The problems began when Joel Spencer Reese was five years old.
The boy from rural Bismarck, Mo., was displaying emotional difficulties, and after evaluation at a counseling center, was diagnosed with depression.
Since then, for the past 3-1/2 years, Spencer has been in and out of psychiatric hospitals, and the list of diagnoses has grown, including psychosis and post-traumatic stress disorder. But according to the government, Spencer's disability is not severe enough to merit payment of federal benefits known as Supplemental Security Income, or SSI.
"I know the decision is wrong," says his mother, Lu Ann Reese. "I know that if Spencer doesn't qualify, we have problems in this system."
Thus begins the saga of one child in the new world of welfare, where the standards for inclusion have gotten stricter and tens of thousands of families have been told their children's benefits are ending - or not starting in the first place, as with Spencer Reese.
Last week, the Social Security Administration acknowledged some problems in the implementation of the new standards, enacted as part of the 1996 welfare reform. It said it will review some of the rejected cases (though the Reese case doesn't qualify for this review).

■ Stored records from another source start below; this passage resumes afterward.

Definition server_emitChangeEvents (old sc : ServerConfig) : list published :=
  let changes := getChanges_server old sc in
  let tlsChanges := getChanges_tls (sc_TLS old) (sc_TLS sc) in
  (if bool_decide (changes ≠ ∅) || bool_decide (tlsChanges ≠ ∅)
   then [PubServer EventConfigServerConfig sc] else []) ++
  if changed "IsEnabled" changes then
    [PubServer (if IsEnabled sc then EventConfigServerStart else EventConfigServerStop) sc]
  else
    [PubServer (if changed "LogFile" changes then EventConfigServerLogFile
                else EventConfigServerLogReopen) sc] ++
    (if changed "Timeout" changes then [PubServer EventConfigServerTimeout sc] else []) ++
    (if changed "MaxClients" changes then [PubServer EventConfigServerMaxClients sc] else []) ++
    (if bool_decide (tlsChanges ≠ ∅) then [PubServer EventConfigServerTLSConfig sc] else []).

(** The last server of an interface wins. *)
Definition getServers (c : AppConfig) : gmap bytes ServerConfig :=
  foldl (λ m sc, <[ListenInterface sc := sc]> m) ∅ (Servers c).

(** The iteration over the two maps: [newOrder] and [oldOrder] are the orders in
    which the run-time visits their keys. *)
Fixpoint emit_servers (newServers : gmap bytes ServerConfig) (order : list bytes)
    (oldServers : gmap bytes ServerConfig) : list published * gmap bytes ServerConfig :=
  match order with
  | [] => ([], oldServers)
  | iface :: order' =>
      match newServers !! iface with
      | None => emit_servers newServers order' oldServers
      | Some newServer =>
          let '(evs, old') :=
            match oldServers !! iface with
            | Some oldServer =>
                (server_emitChangeEvents oldServer newServer, delete iface oldServers)
            | None => ([PubServer EventConfigServerNew newServer], oldServers)
            end in
          let '(evs', old'') := emit_servers newServers order' old' in
          (evs ++ evs', old'')
      end
  end.

Definition EmitChangeEvents (newOrder oldOrder : list bytes) (old c : AppConfig) : list published :=
  (if bool_decide (app_BackendConfig c = app_BackendConfig old) then []
   else [PubApp EventConfigBackendConfig c]) ++
  (if bool_decide (old = c) then [] else [PubApp EventConfigNewConfig c]) ++
  (if bool_decide (AllowedHosts old = AllowedHosts c) then [] else [PubApp EventConfigAllowedHosts c]) ++
  (if bool_decide (PidFile old = PidFile c) then [] else [PubApp EventConfigPidFile c]) ++
  (if bool_decide (LogFile old = LogFile c) then [] else [PubApp EventConfigLogFile c]) ++
  (if bool_decide (LogLevel old = LogLevel c) then [] else [PubApp EventConfigLogLevel c]) ++
  let '(evs, gone) := emit_servers (getServers c) newOrder (getServers old) in
  evs ++ omap (λ iface, PubServer EventConfigServerRemove <$> gone !! iface) oldOrder.

Definition EmitLogReopenEvents (order : list bytes) (c : AppConfig) : list published :=
  PubApp EventConfigLogReopen c ::
  omap (λ iface, PubServer EventConfigServerLogReopen <$> getServers c !! iface) order.

(** ** Notions used by the statements *)

(** What [setDefaults] establishes of a server. *)
Definition server_ready (sc : ServerConfig) : Prop :=
  Hostname sc ≠ [] ∧ ListenInterface sc ≠ [] ∧ sc_LogFile sc ≠ [] ∧
  (MaxSize sc ≠ 0 ∧ Timeout sc ≠ 0 ∧ MaxClients sc ≠ 0)%Z.

Definition config_ready (c : AppConfig) : Prop :=
  LogFile c ≠ [] ∧ LogLevel c ≠ [] ∧ AllowedHosts c ≠ [] ∧ Servers c ≠ [] ∧
  Forall server_ready (Servers c) ∧
  auth_Type (Auth c) ≠ [] ∧ auth_URL (Auth c) ≠ [] ∧ auth_Timeout (Auth c) ≠ [].

(** The keys that the gateway and its processors need. *)
Definition backend_ready (b : BackendConfig) : Prop :=
  ∀ k, k ∈ [bs "save_process"; bs "primary_mail_host"; bs "save_workers_size"; bs "log_received_mails"] →
       is_Some (b !! k).

(** A machine with a name, for concrete runs. *)
Definition test_machine : Machine :=
  {| os_Hostname := Some (bs "host"); stat_mtime := λ _, None; now_unix := 0;
     LoadX509KeyPair := λ _ _, Some (bs "no key") |}.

At root, the changes in the children's SSI program - and the controversy the new standards have stirred up - demonstrate the difficulty of translating policy into practice. While guidelines from Washington may appear to present a bright line for those who implement them, the reality of people's lives can be more complicated.
"In some ways, it's harder to evaluate disabilities in children," says Linda Landry, a staff attorney at the Disability Law Center in Boston. "In adults, you evaluate whether an individual has the functional capacity to work. But children don't work. So where do you draw that line?"
In the case of Spencer Reese, his mother believes the judge saw only her son's diagnosis of attention-deficit hyperactivity disorder, or ADHD, and turned him down on that basis. Many of the children being removed from SSI have this diagnosis, as did many who joined the rolls in the early 1990s, when the program swelled.
Administrative Law Judge Robert Ritter, contacted in his office in St. Louis, declined to comment on his ruling in the Reese case, citing confidentiality rules. But he did explain why it took almost 18 months from the date of the hearing, April 30, 1996, to issue his decision: "We were told to put a hold on all SSI cases, because of the change in the regulations."
MRS. Reese has one more appeal in her son's case. If that doesn't work, she says she'll take it to federal court. The Reeses also can file a new SSI application - one that takes into account Spencer's worsening situation since last year's hearing. But Mrs. Reese is worried that Spencer would lose his right to back pay if she applies again.
In the meantime, the family is getting a little more behind each month with its finances. Joel Reese, Spencer's father, is himself disabled, and the family receives a total of $1,382 in disability payments. Mrs. Reese had to quit social-work school a couple of years ago to deal with her family's problems. She is currently not working.